But, on the other hand, there are a few things that bother me. And I am seeing more motherhood writings go in this direction, which I am not sure is a good
one
. It seems to be a pendulum swing too far in the opposite direction of the "Super Mommy" era when everyone felt like they had to do it all and suck it up. Now, in reaction to that, moms are saying "hey, I am not perfect, I can't do it all, and it's hard." And that's all well and good. But, as this book did, when we go to "hey, this is really hard, so I am going to let myself off the hook of doing what I really should because it's too hard, and I don't want to", then I think it has gone too far.
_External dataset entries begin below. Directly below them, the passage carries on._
Lemma send_loop_live n data (polled : bool) pollout sends wire :
  Forall (poll_live POLLOUT) pollout -> Forall no_hup pollout -> Forall send_live sends ->
  Forall (fun a => a <> SendFail EAGAIN) sends ->
  (length sends <= count_ok POLLOUT pollout + (if polled then 1 else 0))%nat ->
  (n + length data <= send_takes sends)%nat -> (polled = true -> data <> []) ->
  exists pollout' sends' wire', send_loop data polled pollout sends wire = (true, (pollout', sends', wire')) /\
    Forall (poll_live POLLOUT) pollout' /\ Forall no_hup pollout' /\ Forall send_live sends' /\
    Forall (fun a => a <> SendFail EAGAIN) sends' /\
    (length sends' <= count_ok POLLOUT pollout')%nat /\ (n <= send_takes sends')%nat.
Proof.
  intros Hp Hh Hs Ha. revert data polled pollout wire Hp Hh.
  induction Hs as [|a sends Ha0 Hs IH]; intros data polled pollout wire Hp Hh Hw Hn Hpn; cbn [send_loop];
    (destruct (Nat.eqb_spec (length data) 0) as [Hz|Hnz];
     [apply nil_length_inv in Hz as ->; destruct polled; [by specialize (Hpn eq_refl)|];
      do 3 eexists; split; [done|]; split_and!; (done || (by constructor) || (cbn in *; lia))|]).
  { cbn in Hn. lia. }
  pose proof Ha as Ha1. apply Forall_cons in Ha1 as [Hna Ha1]. cbn [length send_takes] in *.
  assert (Hwait : exists pollout1, (if polled then (true, pollout) else wait_fd pollout) = (true, pollout1) /\
    Forall (poll_live POLLOUT) pollout1 /\ Forall no_hup pollout1 /\
    (count_ok POLLOUT pollout + (if polled then 1 else 0) = S (count_ok POLLOUT pollout1))%nat).
  { destruct polled; [exists pollout; split_and!; [done..|lia]|].
    destruct (wait_fd_live POLLOUT pollout Hp Hh) as (rest & E & ? & ? & Hc); [lia|]. exists rest. split_and!; [done..|lia]. }
  destruct Hwait as (pollout1 & -> & Hp1 & Hh1 & Hc). cbn [negb].
  destruct a as [k|e]; cbn [send_live] in Ha0.
  - destruct (Nat.eqb_spec (Nat.min k (length data)) 0); [lia|]. cbn [send_takes] in Hn. apply IH; [done..|lia| |done]. rewrite length_drop. lia.
  - destruct e; try done. apply IH; [done..|lia|lia|]. intros _ ->. done.
Qed.

Lemma send_all_live n data s :
  qemu_writable (n + length data) s ->
  exists s', send_all_locked data s = (true, s') /\ s_wire s' = s_wire s ++ data /\ qemu_writable n s'.
Proof.
  intros ([Hfd Hp Hs Hw Ht] & Hh & Ha).
  destruct (send_loop_live n data false (s_pollout s) (s_send s) (s_wire s)) as (p' & s' & w' & E & ? & ? & ? & ? & ? & ?);
    [done..|lia|done|done|].
  destruct (send_all_locked data s) as [ok s1] eqn:ES. pose proof ES as ES'. unfold send_all_locked in ES.
  rewrite E in ES. simplify_eq. apply send_all_safe in ES' as (k & Hk & Hl & _). specialize (Hl eq_refl) as ->.
  rewrite firstn_all in Hk. eexists. by split_and!.
Qed.

(** Whatever happens, a prefix of the message's frame is on the wire, and nothing of it
    when the device is disconnected. *)
Lemma mics_send_safe c h p s ok s' :
  q_payload_len h = Z.of_nat (length p) -> mics_send c h p s = (ok, s') ->
  exists piece, s_wire s' = s_wire s ++ piece /\ piece `prefix_of` wire_of (to_message (mkMicsMessage h p)) /\
    (piece <> [] -> c = true).
Proof.
  intros Hl. unfold mics_send. destruct c; cbn [negb]; [|intros; simplify_eq; exists []; rewrite app_nil_r; split_and!; (done || apply prefix_nil)].
  destruct (send_all_locked (mics_encode_header h) s) as [ok1 s1] eqn:E1.
  apply send_all_safe in E1 as (n1 & Hw1 & Hk1 & _).
  unfold wire_of. cbn [to_message m_header m_payload qm_h qm_payload]. rewrite SerializeMessage_app, <- mics_encode_SerializeHeader.
  rewrite Hl, Nat2Z.id, firstn_all.
  destruct (ok1 && _) eqn:Ec; [|intros; simplify_eq; exists (take n1 (mics_encode_header h));
    split_and!; [done|apply prefix_app_r, prefix_take|done]].
  apply andb_true_iff in Ec as [-> _]. specialize (Hk1 eq_refl) as ->. rewrite firstn_all in Hw1.
  intros E2. apply send_all_safe in E2 as (n2 & Hw2 & _). exists (mics_encode_header h ++ take n2 p).
  rewrite Hw2, Hw1, app_assoc. split_and!; [done|apply prefix_app, prefix_take|done].
Qed.
(* ===== verification/Vm.v ===== *)
(** * The guest, QEMU and the harness together

    A virtual machine runs the driver of [Guest]; its BAR accesses go through the
    device of [Qemu] to the harness of [Verilator], whose DMA requests come back to the
    device and reach guest memory.  The transport between the two processes is the one
    verified in [Server], [Framing] and [Concurrency]: here a request is delivered as
    the message it is.  The Verilated design is a parameter that promises to move data
    ([DmaRtl]); when it has called [$finish] the harness's loop is over and a call is
    left unanswered.  A BAR write returns when the harness has finished with the message;
    the guest's only action after starting a transfer is to wait for the interrupt.
    [None] is a harness that performed an undefined access. *)
From S2P Require Import Prelude Protocol Socket Framing Interface Server Verilator Guest Qemu.
From stdpp Require Import options.
#[local] Open Scope Z_scope.
#[local] Open Scope cxx_scope.

(** ** Guest memory *)

Record Mem := mkMem { mem : Z -> Z; irqs : Z; mapped : Z -> bool }.

Definition mem_read (f : Z -> Z) (a n : Z) : list Z := f <$> seqZ a n.
Definition mem_write (f : Z -> Z) (a : Z) (bs : list Z) : Z -> Z :=
  fun x => if (a <=? x) && (x <? a + Z.of_nat (length bs)) then bs !!! Z.to_nat (x - a) else f x.
Definition all_mapped (m : Mem) (a n : Z) : bool := forallb (mapped m) (seqZ a n).

(** [complete(&vip->irq_done)] on vector 0, the only one with a handler. *)
Definition pcie_vip_irq (m : Mem) : Mem := mkMem (mem m) (irqs m + 1) (mapped m).

#[global] Instance mem_bus : PciBus Mem := {
  pci_dma_read a n m := if all_mapped m a n then Some (mem_read (mem m) a n) else None;
  pci_dma_write a p m :=
    if all_mapped m a (Z.of_nat (length p)) then Some (mkMem (mem_write (mem m) a p) (irqs m) (mapped m)) else None;
  msix_notify v m := if v =? 0 then pcie_vip_irq m else m }.

(** ** The other end of the harness's socket *)

Record Host := mkHost { ho_vip : PcieVip; ho_bus : Mem; ho_txn : Z; ho_now : Z }.

(** The transport: a message goes out whole while the device is connected. *)
Record pipe := mkPipe { pp_connected : bool; pp_sent : list MicsMessage }.

#[global] Instance pipe_send : MicsLink pipe := {
  link_send h p l :=
    if pp_connected l then (true, mkPipe true (pp_sent l ++ [mkMicsMessage h p])) else (false, l) }.

#[global] Instance host_ops : ServerOps Host := {
  op_poll w := (None, w);
  op_respond h p w :=
    let '(_, v) := reader_message (of_message (mkMessage h p)) (ho_vip w) in
    (true, mkHost v (ho_bus w) (ho_txn w) (ho_now w));
  op_request rq w :=
    let id := ho_txn w in
    let m := of_message (mkMessage (request_header rq id) (rq_payload rq)) in
    let '(_, v) := reader_message m (ho_vip w) in
    let '(v, b, l) := pcie_vip_process_work (ho_now w) v (ho_bus w) (mkPipe (connected v) []) in
    (if rq_expect_response rq then to_message <$> head (pp_sent l) else None, Some id,
     mkHost v b (u64 (id + 1)) (ho_now w)) }.

(** The device is connected, has nothing queued and takes transfers of a page. *)
Definition host_ok (w : Host) : Prop :=
  connected (ho_vip w) = true /\ work_queue (ho_vip w) = [] /\ 4096 <= max_transfer (ho_vip w).

(** Serving a DMA request changes nothing of the device but the bus. *)
Definition served (w w' : Host) : Prop := ho_vip w' = ho_vip w /\ ho_now w' = ho_now w.

(** ** What the Verilated design promises

    While [idle], a descriptor moves the bytes it names between host memory and the
    RAM of the design, through the harness's request and completion pins; clocking it
    and register accesses leave the RAM alone. *)
Class DmaRtl (T : Type) `{Rtl T} := {
  idle : Harness T -> Prop;
  ram : Harness T -> Z -> Z;
  idle_running h : idle h -> rtl_finished (top_ h) = false;
  idle_tick h : idle h -> idle (Tick h) /\ forall i, ram (Tick h) i = ram h i;
  idle_mmio wr a len d h x h' :
    idle h -> Mmio wr a len d h = (x, h') -> idle h' /\ forall i, ram h' i = ram h i;
  dma_read_law h (w : Host) addr ra len tag st :
    idle h -> host_ok w -> 0 < len <= 4096 -> 0 <= ra -> ra + len <= 65536 ->
    0 <= addr -> addr + len <= 2 ^ 64 -> in_width 8 tag ->
    (forall x, addr <= x < addr + len -> mapped (ho_bus w) x = true /\ in_width 8 (mem (ho_bus w) x)) ->
    exists h' w', DmaRead addr ra len tag st h w = Some (true, h', w') /\ idle h' /\
      served w w' /\ ho_bus w' = ho_bus w /\
      forall i, ram h' i = if (ra <=? i) && (i <? ra + len) then mem (ho_bus w) (addr + (i - ra)) else ram h i;
  dma_write_law h (w : Host) addr ra len tag st :
    idle h -> host_ok w -> 0 < len <= 4096 -> 0 <= ra -> ra + len <= 65536 ->
    0 <= addr -> addr + len <= 2 ^ 64 -> in_width 8 tag ->
    (forall i, ra <= i < ra + len -> in_width 8 (ram h i)) ->
    (forall x, addr <= x < addr + len -> mapped (ho_bus w) x = true) ->
    exists h' w', DmaWrite addr ra len tag st h w = (true, h', w') /\ idle h' /\
      served w w' /\ irqs (ho_bus w') = irqs (ho_bus w) /\ mapped (ho_bus w') = mapped (ho_bus w) /\
      (forall i, ram h' i = ram h i) /\
      forall x, mem (ho_bus w') x =
        if (addr <=? x) && (x <? addr + len) then ram h (ra + (x - addr)) else mem (ho_bus w) x;
}.

(** ** The machine as the driver's kernel *)

Section Machine.
Context {T : Type} `{Rtl T}.

(** [vm_allocs]: what the allocator will answer. *)
Record Vm := mkVm { vm_host : Host; vm_regs : Regs; vm_h : Harness T; vm_allocs : list (option Z) }.

(** How many times the harness's loop finds no message before the next one. *)
Variable passes : Vm -> nat.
There is a part in the book where she has been gone from home over a weeknd and comes home to find that "there isn't any milk" and therefore stops breastfeeding. A little glossed over in the book. Like, oh by the way, darn, no milk, guess that's it. No apologies for the fact that if she really wanted to keep breastfeeding, she would have continued to pump. No apologies for the fact that she and the baby were doing fine breastfeeding, and the only reason she stopped, ultimately was because she didn't feel like keeping up with it anymore. Not that it didn't benefit baby, or that the baby wanted to stop. Just because she didn't want to. No focus about the reasons why this was, but plenty of focus on why all outside forces made her feel like she should do this or that, or lying to keep up and appear to be a "good mom."
I'd like to see less moms give themselves permission to be a self-serving mom, and more moms doing the best they can in their decision making. Even if you can't be perfect, try, at least, to not provide excuses for yourself just to eliminate guilt.
So, an interesting read, but to any future moms, know that this is only one mother's experience and certainly not representative of the average experience.